Allen: Well, I came out of radio, which was a marvelous school for television because the two had a lot in common, apart from the very obvious difference that one has pictures and the other has not.

Freed: I suppose the chief similarity was that almost everything was live. Can you describe the atmosphere in an early television studio?

Allen: There was no particular atmosphere. If you had to be in the studio at four o'clock in the afternoon. You went to work just as you would go to work at a drug store or a bank or a school. Nobody every say, "My God, we're doing this live!" That never came up for us because there was no alternative.

Freed: Was there any sense of history at the time?

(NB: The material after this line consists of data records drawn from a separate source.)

(** The two loops on one machine each; [l] is what is sent. *)
Lemma memory_sides c a sa s b sb n d q : settled cur c → in_mmu c a sa → in_mmu s b sb → 0 ≤ n ≤ NumPhysPages →
  all_mapped c a false n → all_mapped s b true n → byte_buffer d →
  ∃ l c', let sent := bytes_from (netAddr c) l in
    runs (send_pages u cur (Z.to_nat n) 0) c q (Done true) c' q sent ∧ looked c c' ∧ ∀ q2, ∃ d' s' m',
    runs (receive_pages (Z.to_nat n) 0 d) s (sent ++ q2) (Done d') s' q2 [] ∧ filled s m' s' ∧ same_tables (mem s) m' ∧
    same_program c a s' b n ∧
    (∀ y, (∀ x, 0 ≤ x < n * PageSize → ¬ space_map (vm (host s)) b true x y) → mem_byte (mem s') y = mem_byte (mem s) y).
Proof.
  intros Hset Hc Hs Hn Hmc Hms Hd. set (k := (Z.to_nat n * Z.to_nat PageSize)%nat).
  assert (Z.of_nat k = n * PageSize) as Ek by (subst k; rewrite Nat2Z.inj_mul, !Z2Nat.id by (unfold PageSize, SectorSize; lia); done).
  assert (n * PageSize ≤ two31) as Hmax by (unfold NumPhysPages, PageSize, SectorSize, two31 in *; lia).
  destruct (bytes_exist (mem c) k 0) as (l & Hl & Hb).
  { intros x Hx. destruct (Hmc x) as [pa Hpa]; [lia|]. exists pa. by apply (in_mmu_maps c a sa Hc). }
  destruct (send_pages_runs u cur (Z.to_nat n) 0 l c q Hset (in_mmu_wf c a sa Hc) Hb Hl) as (c' & Rc & Hlook); [lia|lia|].
  destruct (write_virtual_spec l 0 0 (mem s) (in_mmu_wf s b sb Hs) (in_mmu_no_alias s b sb Hs))
    as (m' & Hw & Ht & Hwr & Hkeep); [lia|lia| |].
  { intros x Hx. destruct (Hms x) as [pa Hpa]; [lia|]. exists pa. by apply (in_mmu_maps s b sb Hs). }
  exists l, c'. split; [exact Rc|]. split; [done|]. intros q2.
  destruct (receive_pages_runs (netAddr c) (Z.to_nat n) 0 l s q2 d m' Hd Hl) as (d' & s' & Rs & Hf); [by rewrite Z.mul_0_l|].
  exists d', s', m'. split; [exact Rs|]. split; [done|]. split; [done|].
  rewrite (filled_mem s m' s') by done. split.
  - intros x pa Hx Hpa. destruct (Hms x) as [pa' Hpa']; [lia|]. exists pa'. split.
    + rewrite (fi_host _ _ _ Hf). by apply (space_map_tables (vm (host s)) m' Ht).
    + rewrite (filled_mem s m' s' Hf), (Hwr x pa') by (by apply (in_mmu_maps s b sb Hs)) || lia.
      rewrite decide_True by lia. rewrite Z.sub_0_r.
      destruct (lookup_lt_is_Some_2 l (Z.to_nat x)) as [v Hv]; [lia|]. rewrite (nth_lookup_Some _ _ _ _ Hv).
      destruct (Hb _ _ Hv) as (p & Hp & <-). rewrite Z.add_0_l, Z2Nat.id in Hp by lia.
      apply (in_mmu_maps c a sa Hc) in Hp. rewrite (space_map_fun _ _ _ _ _ _ Hpa Hp). unfold u8. by rewrite Z.mod_mod.
  - intros y Hy. apply Hkeep. intros x Hx Hm. apply (Hy x); [lia|]. by apply (in_mmu_maps s b sb Hs).
Qed.
End memory.

(** C19: Migrating the memory.  When a process of up to [NumPhysPages] pages is sent
    by [SendProcess]'s loop over its pages and received by [ListenProcess]'s
    loop into a process of as many pages, then in whatever order the machines
    run, with no [Send] giving up, both loops end; the new process has the byte of the old one at every
    virtual address, no byte outside its pages has changed, and the memory of
    the sender has not changed. *)
Theorem memory_migrates u cur (c s : Host) a sa b sb n d : settled cur c → in_mmu c a sa → in_mmu s b sb →
  0 ≤ n ≤ NumPhysPages → all_mapped c a false n → all_mapped s b true n → byte_buffer d →
  always (mkLinked (send_pages u cur (Z.to_nat n) 0) c (receive_pages (Z.to_nat n) 0 d) s [] [])
    (ended (λ ok c' _ s', ok = true ∧ same_program c a s' b n ∧ mainMemory (mem c') = mainMemory (mem c) ∧
      vm_wf (vm (host s')) ∧
      ∀ y, (∀ x, 0 ≤ x < n * PageSize → ¬ space_map (vm (host s)) b true x y) → mem_byte (mem s') y = mem_byte (mem s) y)).
Proof.
  intros Hset Hc Hs Hn Hmc Hms Hd.
  destruct (memory_sides u cur c a sa s b sb n d [] Hset Hc Hs Hn Hmc Hms Hd) as (l & c' & Rc & Hl & Hq).
  destruct (Hq []) as (d' & s' & m' & Rs & Hf & Ht & Hsame & Hkeep).
  rewrite app_nil_r in Rs. eapply always_ended.
  - eapply runs_net_a; [exact Rc|]. eapply runs_net_b; [exact Rs|]. apply rtc_refl.
  - by split.
  - cbn. split; [done|]. split; [done|]. split; [destruct Hl as (m & -> & _ & E); exact E|]. split; [|done].
    rewrite (fi_host _ _ _ Hf). apply (vm_wf_tables (vm (host s)) m' Ht). apply Hs.
Qed.

(** A machine on which process [a] runs. *)
Definition with_running (v : VM) (s : AddrSpace) (regs : list Z) : VM :=
  with_machine v (set_regs (set_pageTable (vm_machine v) (Some (as_pageTable s)) (numPages s)) regs).
Lemma running_in_mmu (nd : Host) v a s regs : vm (host nd) = with_running v s regs → vm_wf v → tlb (vm_machine v) = None →
  spaces v !! a = Some s → in_mmu nd a s.
Proof.
  intros E Hwf Htlb Hs. constructor; unfold mem; rewrite E; try done. destruct Hwf. by constructor.
Qed.
Lemma running_mapped (nd : Host) v a s regs w n : vm (host nd) = with_running v s regs →
  (∀ x, 0 ≤ x < n * PageSize → ∃ pa, space_map v a w x pa) → all_mapped nd a w n.
Proof. intros E H x Hx. destruct (H x Hx) as [pa Hp]. exists pa. by rewrite E. Qed.
Definition demo_host (v : VM) (s : AddrSpace) (addr : Z) : Host :=
  mkNode (with_vm demo_kernel (with_running v s (replicate 40 0))) (mkBitMap 3 1 [1]) addr 1 1 0 0 {[0 := replicate 40 0]}.
Lemma demo_settled v s w : settled 0 (demo_host v s w).
Proof. split; [done|]. apply lookup_singleton_eq. Qed.

Definition demo_leftover : Leftover := mkLeftover (λ _ n, replicate (Z.to_nat n) 0) (λ _, 0) (λ _, 0) 7 (replicate 128 None).

Lemma space_map_reads v a x pa : space_map v a true x pa → space_map v a false x pa.
Proof. intros (s & pt & E1 & E2 & e & E3 & E4 & _ & E5). exists s, pt. split; [done|]. split; [done|]. by exists e. Qed.

Lemma memory_migrates_witness : ∃ v a s Q, demo_vm = Ok (a, v) ∧
  always (mkLinked (send_pages demo_leftover 0 4 0) (demo_host v s 2) (receive_pages 4 0 (replicate 128 0)) (demo_host v s 1) [] []) (ended Q).
Proof.
  destruct demo_vm_spec as (a & v & s & E & Hwf & Hs & Hn & _ & Hmap & _).
  pose proof (demo_tlb a v E) as Htlb. exists v, a, s. eexists. split; [exact E|].
  apply (memory_migrates demo_leftover 0 (demo_host v s 2) (demo_host v s 1) a s a s 4 (replicate 128 0) (demo_settled v s 2)).
  - by apply (running_in_mmu _ v a s (replicate 40 0)).
  - by apply (running_in_mmu _ v a s (replicate 40 0)).
  - clear. by vm_compute.
  - apply (running_mapped _ v a s (replicate 40 0)); [done|]. intros x Hx. destruct (Hmap x Hx) as [pa Hp]. exists pa. by apply space_map_reads.
  - apply (running_mapped _ v a s (replicate 40 0)); [done|exact Hmap].
  - exists 0, (replicate 127 0). split; [done|]. apply list_elem_of_here.
Defined.

(** ** Numbers, one message each *)
Definition ints_from (w : Z) (l : list Z) : list msg := (λ v, mkMsg w DATA (le32 v)) <$> l.

Section send_numbers.
Context (u : Leftover) (cur : Z).
Implicit Types (nd : Host) (q : list msg).

Lemma send_registers_runs n tid nd q : settled cur nd → ∀ r,
  (∀ i, r ≤ i < r + Z.of_nat n → succeeds (saved_register u tid i nd)) →
  ∃ l, length l = n ∧ runs (send_registers u cur n tid r) nd q (Done true) nd q (ints_from (netAddr nd) l).
Proof.
  intros Hset. induction n as [|n IH]; intros r Hr; cbn [send_registers]; [exists []; split; [done|constructor]|].
  destruct (Hr r) as [x Hx]; [lia|]. destruct (IH (r + 1)) as (l & Hl & Rl); [intros i Hi; apply Hr; lia|].
  exists (x :: l). split; [cbn; lia|]. quiet ltac:(apply runs_local; unfold ask; by rewrite Hx).
  sends ltac:(by apply post_runs). exact Rl.
Qed.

Allen: Not in the least. Generally, I don't think people ever stop to think that what they're doing may someday be seen as important. Even when involved in things that clearly are very important, such as wartime activity, all you care about that day is not getting shot, and maybe killing somebody who's trying to kill you. And then maybe four years later you go home and write a book about it.

Freed: What was your first TV show?

Allen: It was called "The Steve Allen Show." I've done seven or eight series that had that same title. It was a strange little live, largely ad-libbed 30-minute comedy show on CBS in the early evening.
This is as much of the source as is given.